(* ===== verification/Conformance.v ===== *)
(** The conformance vectors of version one, [muxtls-proto/tests/conformance_vectors.rs] with
    [test-vectors/v1.json]: the codec of [Varint] and [Frames] agrees with every one. *)

From S2P Require Import Prelude Buf Varint Utf8 Frames Errors ConnState Connection Fuzz.

#[local] Open Scope Z_scope.

(** ** The file of vectors *)

Inductive ExpectedFrame :=
| EStream (stream_id : Z) (fin : bool) (payload : string)
| EResetStream (stream_id error_code : Z)
| EOpenStream (stream_id : Z)
| ESettings (max_data max_stream_data max_frame_size : Z)
| EMaxData (maximum : Z)
| EMaxStreamData (stream_id maximum : Z)
| EStopSending (stream_id : Z)
| EPing
| EConnectionClose (error_code : Z) (reason : string).

Record VarIntVector := mkVarIntVector { vv_name : string; vv_value : Z; vv_encoded : string }.
Record FrameVector := mkFrameVector { fv_name : string; fv_encoded : string; fv_length_prefixed : string; fv_frame : ExpectedFrame }.
Record InvalidVector := mkInvalidVector { iv_name : string; iv_encoded : string; iv_error : string }.
Record Vectors := mkVectors {
  schema_version : Z;
  protocol : string;
  varints : list VarIntVector;
  frames : list FrameVector;
  invalid_varints : list InvalidVector;
  invalid_frames : list InvalidVector
}.

(** ** The test *)

Definition hex_digit (b : Byte.byte) : option Z :=
  let c := b2z b in
  if (48 <=? c) && (c <=? 57) then Some (c - 48)
  else if (97 <=? c) && (c <=? 102) then Some (c - 87)
  else if (65 <=? c) && (c <=? 70) then Some (c - 55)
  else None.

(** [u8::from_str_radix(pair, 16)], which takes a leading plus. *)
Definition from_hex (a b : Byte.byte) : option Z :=
  if b2z a =? 43 then hex_digit b
  else x ← hex_digit a; y ← hex_digit b; Some (16 * x + y).

Fixpoint hex_pairs (s : bytes) : Result Error bytes :=
  match s with
  | a :: b :: s => x ← expect (from_hex a b); rest ← hex_pairs s; Ok (z2b x :: rest)
  | _ => Ok []
  end.
Definition decode_hex (encoded : string) : Result Error bytes :=
  _ ← assert_true (Nat.even (String.length encoded));
  hex_pairs (utf8 encoded).

Definition expected_frame (frame : ExpectedFrame) : Result Error Frame :=
  match frame with
  | EStream stream_id fin payload => id ← varint stream_id; p ← decode_hex payload; Ok (Stream id fin p)
  | EResetStream stream_id error_code =>
      id ← varint stream_id; c ← expect_ok (ErrorCode.from_u64 error_code); Ok (ResetStream id c)
  | EOpenStream stream_id => id ← varint stream_id; Ok (OpenStream id)
  | ESettings max_data max_stream_data max_frame_size =>
      a ← varint max_data; b ← varint max_stream_data; c ← varint max_frame_size; Ok (Settings a b c)
  | EMaxData maximum => m ← varint maximum; Ok (MaxData m)
  | EMaxStreamData stream_id maximum => id ← varint stream_id; m ← varint maximum; Ok (MaxStreamData id m)
  | EStopSending stream_id => id ← varint stream_id; Ok (StopSending id)
  | EPing => Ok Ping
  | EConnectionClose error_code reason =>
      c ← expect_ok (ErrorCode.from_u64 error_code); Ok (ConnectionClose c (utf8 reason))
  end.

Definition varint_error_name (error : VarIntError) : string :=
  match error with VarIntUnexpectedEof => "unexpected_eof" | ValueTooLarge _ => "value_too_large" end.
Definition frame_error_name (error : ProtoError) : string :=
  match error with
  | ProtoVarInt VarIntUnexpectedEof => "varint_unexpected_eof"
  | ProtoVarInt (ValueTooLarge _) => "varint_value_too_large"
  | UnexpectedEof => "unexpected_eof"
  | UnknownFrameType _ => "unknown_frame_type"
  | UnsupportedFlags _ _ => "unsupported_flags"
  | InvalidUtf8 => "invalid_utf8"
  | TrailingBytes _ => "trailing_bytes"
  | LengthOverflow _ => "length_overflow"
  end.

Definition check_varint (v : VarIntVector) : Result Error unit :=
  expected ← decode_hex (vv_encoded v);
  value ← varint (vv_value v);
  _ ← assert_true (bool_decide (VarInt.encode value ([] : bytes) = expected));
  let '(r, input) := VarInt.decode expected in
  decoded ← expect_ok r;
  _ ← assert_true (bool_decide (decoded = value));
  assert_true (negb (has_remaining input)).

(** [u32::from_be_bytes] *)
Definition from_be_bytes (l : bytes) : Z := foldl (fun z b => 256 * z + b2z b) 0 l.

Definition check_frame (v : FrameVector) : Result Error unit :=
  expected ← expected_frame (fv_frame v);
  encoded ← decode_hex (fv_encoded v);
  let '(r, output) := Frame.encode expected ([] : bytes) in
  _ ← expect_ok r;
  _ ← assert_true (bool_decide (output = encoded));
  n ← expect_ok (Frame.encoded_len expected);
  _ ← assert_true (n =? zlen encoded);
  decoded ← expect_ok (Frame.decode encoded).1;
  _ ← assert_true (bool_decide (decoded = expected));
  length_prefixed ← decode_hex (fv_length_prefixed v);
  _ ← assert_true (4 <=? zlen length_prefixed);
  let declared := from_be_bytes (take 4 length_prefixed) in
  _ ← assert_true (declared =? zlen encoded);
  assert_true (bool_decide (drop 4 length_prefixed = encoded)).

Definition check_invalid {A E} (decode : bytes -> Result E A * bytes) (name : E -> string) (v : InvalidVector) : Result Error unit :=
  input ← decode_hex (iv_encoded v);
  match (decode input).1 with
  | Err error => assert_true (bool_decide (name error = iv_error v))
  | _ => Panic
  end.

Fixpoint each {A} (f : A -> Result Error unit) (l : list A) : Result Error unit :=
  match l with [] => Ok tt | a :: l => _ ← f a; each f l end.

Definition check_vectors (vectors : Vectors) : Result Error unit :=
  _ ← assert_true (schema_version vectors =? 1);
  _ ← each check_varint (varints vectors);
  _ ← each check_frame (frames vectors);
  _ ← each (check_invalid VarInt.decode varint_error_name) (invalid_varints vectors);
  each (check_invalid Frame.decode frame_error_name) (invalid_frames vectors).

Definition version_one_conformance_vectors_match_codec (vectors : Vectors) : Result Error unit :=
  _ ← assert_true (bool_decide (protocol vectors = "muxtls/1"));
  check_vectors vectors.

(** ** [v1.json] *)

Definition v1_varints : list VarIntVector :=
  [mkVarIntVector "zero" 0 "00";
   mkVarIntVector "one_byte_max" 63 "3f";
   mkVarIntVector "two_byte_min" 64 "4040";
   mkVarIntVector "two_byte_max" 16383 "7fff";
   mkVarIntVector "four_byte_min" 16384 "80004000";
   mkVarIntVector "four_byte_max" 1073741823 "bfffffff";
   mkVarIntVector "eight_byte_min" 1073741824 "c000000040000000";
   mkVarIntVector "maximum" 4611686018427387903 "ffffffffffffffff"].
Definition v1_frames : list FrameVector :=
  [mkFrameVector "ping" "02" "0000000102" EPing;
   mkFrameVector "open_client_stream_zero" "0400" "000000020400" (EOpenStream 0);
   mkFrameVector "open_server_stream_one" "0401" "000000020401" (EOpenStream 1);
   mkFrameVector "open_final_odd_stream" "04ffffffffffffffff" "0000000904ffffffffffffffff" (EOpenStream 4611686018427387903);
   mkFrameVector "stream_hello" "0000000568656c6c6f" "000000090000000568656c6c6f" (EStream 0 false "68656c6c6f");
   mkFrameVector "stream_empty_fin" "00010100" "0000000400010100" (EStream 1 true EmptyString);
   mkFrameVector "reset_stream" "0140402a" "000000040140402a" (EResetStream 64 42);
   mkFrameVector "graceful_connection_close" "030004646f6e65" "00000007030004646f6e65" (EConnectionClose 0 "done");
   mkFrameVector "settings_zero_credit" "0500004040" "000000050500004040" (ESettings 0 0 64);
   mkFrameVector "max_data_maximum" "06ffffffffffffffff" "0000000906ffffffffffffffff" (EMaxData 4611686018427387903);
   mkFrameVector "max_stream_data" "07004040" "0000000407004040" (EMaxStreamData 0 64);
   mkFrameVector "stop_sending" "0801" "000000020801" (EStopSending 1)].
Definition v1_invalid_varints : list InvalidVector :=
  [mkInvalidVector "empty" EmptyString "unexpected_eof";
   mkInvalidVector "truncated_two_byte" "40" "unexpected_eof";
   mkInvalidVector "truncated_four_byte" "800000" "unexpected_eof";
   mkInvalidVector "truncated_eight_byte" "c0000000000000" "unexpected_eof"].
Definition v1_invalid_frames : list InvalidVector :=
  [mkInvalidVector "empty" EmptyString "unexpected_eof";
   mkInvalidVector "unknown_type" "ff" "unknown_frame_type";
   mkInvalidVector "ping_with_trailing_byte" "02ff" "trailing_bytes";
   mkInvalidVector "reserved_stream_flag" "00000200" "unsupported_flags";
   mkInvalidVector "truncated_stream_payload" "0000000501" "unexpected_eof";
   mkInvalidVector "invalid_close_utf8" "030001ff" "invalid_utf8";
   mkInvalidVector "truncated_open_stream_id" "0440" "varint_unexpected_eof";
   mkInvalidVector "truncated_settings" "050000" "varint_unexpected_eof";
   mkInvalidVector "trailing_credit" "060000" "trailing_bytes";
   mkInvalidVector "truncated_stream_credit" "0700" "varint_unexpected_eof"].
Definition v1 : Vectors := mkVectors 1 "muxtls/1" v1_varints v1_frames v1_invalid_varints v1_invalid_frames.

(** The test passes. *)
Example v1_passes : version_one_conformance_vectors_match_codec v1 = Ok tt.
Proof. vm_compute. reflexivity. Qed.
******
Work request
The lines from the start of the entries above through the line containing "(** [u8::from_str_radix(pair, 16)], which" are the ones to return, please; copy them exactly and include both ends.

Answer to this problem
(* ===== verification/Conformance.v ===== *)
(** The conformance vectors of version one, [muxtls-proto/tests/conformance_vectors.rs] with
    [test-vectors/v1.json]: the codec of [Varint] and [Frames] agrees with every one. *)

From S2P Require Import Prelude Buf Varint Utf8 Frames Errors ConnState Connection Fuzz.

#[local] Open Scope Z_scope.

(** ** The file of vectors *)

Inductive ExpectedFrame :=
| EStream (stream_id : Z) (fin : bool) (payload : string)
| EResetStream (stream_id error_code : Z)
| EOpenStream (stream_id : Z)
| ESettings (max_data max_stream_data max_frame_size : Z)
| EMaxData (maximum : Z)
| EMaxStreamData (stream_id maximum : Z)
| EStopSending (stream_id : Z)
| EPing
| EConnectionClose (error_code : Z) (reason : string).

Record VarIntVector := mkVarIntVector { vv_name : string; vv_value : Z; vv_encoded : string }.
Record FrameVector := mkFrameVector { fv_name : string; fv_encoded : string; fv_length_prefixed : string; fv_frame : ExpectedFrame }.
Record InvalidVector := mkInvalidVector { iv_name : string; iv_encoded : string; iv_error : string }.
Record Vectors := mkVectors {
  schema_version : Z;
  protocol : string;
  varints : list VarIntVector;
  frames : list FrameVector;
  invalid_varints : list InvalidVector;
  invalid_frames : list InvalidVector
}.

(** ** The test *)

Definition hex_digit (b : Byte.byte) : option Z :=
  let c := b2z b in
  if (48 <=? c) && (c <=? 57) then Some (c - 48)
  else if (97 <=? c) && (c <=? 102) then Some (c - 87)
  else if (65 <=? c) && (c <=? 70) then Some (c - 55)
  else None.

(** [u8::from_str_radix(pair, 16)], which takes a leading plus. *)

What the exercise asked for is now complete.